Lemma compress_loop_fields ws i bs last rle :
  compress_loop ws i bs last (flag_of last) rle = put_all bs (compress_fields ws i last rle).
Proof.
  revert i bs last rle. induction ws as [|w ws IH]; intros i bs last rle;
    cbn [compress_loop compress_fields].
  { apply flush_rle_fields. }
  destruct (_ && _); [apply IH|]. rewrite flush_rle_fields, put_all_app.
  destruct (put_all bs (flush_fields rle (flag_of last))) as [[] bs1]; [|done].
  rewrite put_block_fields, put_all_app. destruct (put_all bs1 (block_fields w)) as [[] bs2]; [|done].
  apply IH.
Qed.
End Compressor.

Section Decompressor.
Implicit Types (data ws : list Z).

(** The loop state while reading a stream without error. *)
Definition reading data size p bitmap last rle : DecompressLoop :=
  mkDecompressLoop (at_pos data size p) bitmap last rle false.

Lemma word_at_middle (l : list Z) x k i : i = length l → word_at ((l ++ [x]) ++ k) i = x.
Proof. intros ->. unfold word_at. rewrite <- app_assoc. cbn [app]. by rewrite list_lookup_middle. Qed.

Lemma insert_middle (l k : list Z) y x i : i = length l → <[i := x]> (l ++ y :: k) = (l ++ [x]) ++ k.
Proof. intros ->. rewrite insert_app_r_alt, Nat.sub_diag by done. simpl. by rewrite <- app_assoc. Qed.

§ Work task: Using the records above, report each line with the string "apply".

§ The completed task:
  { apply flush_rle_fields. }
  destruct (_ && _); [apply IH|]. rewrite flush_rle_fields, put_all_app.
  apply IH.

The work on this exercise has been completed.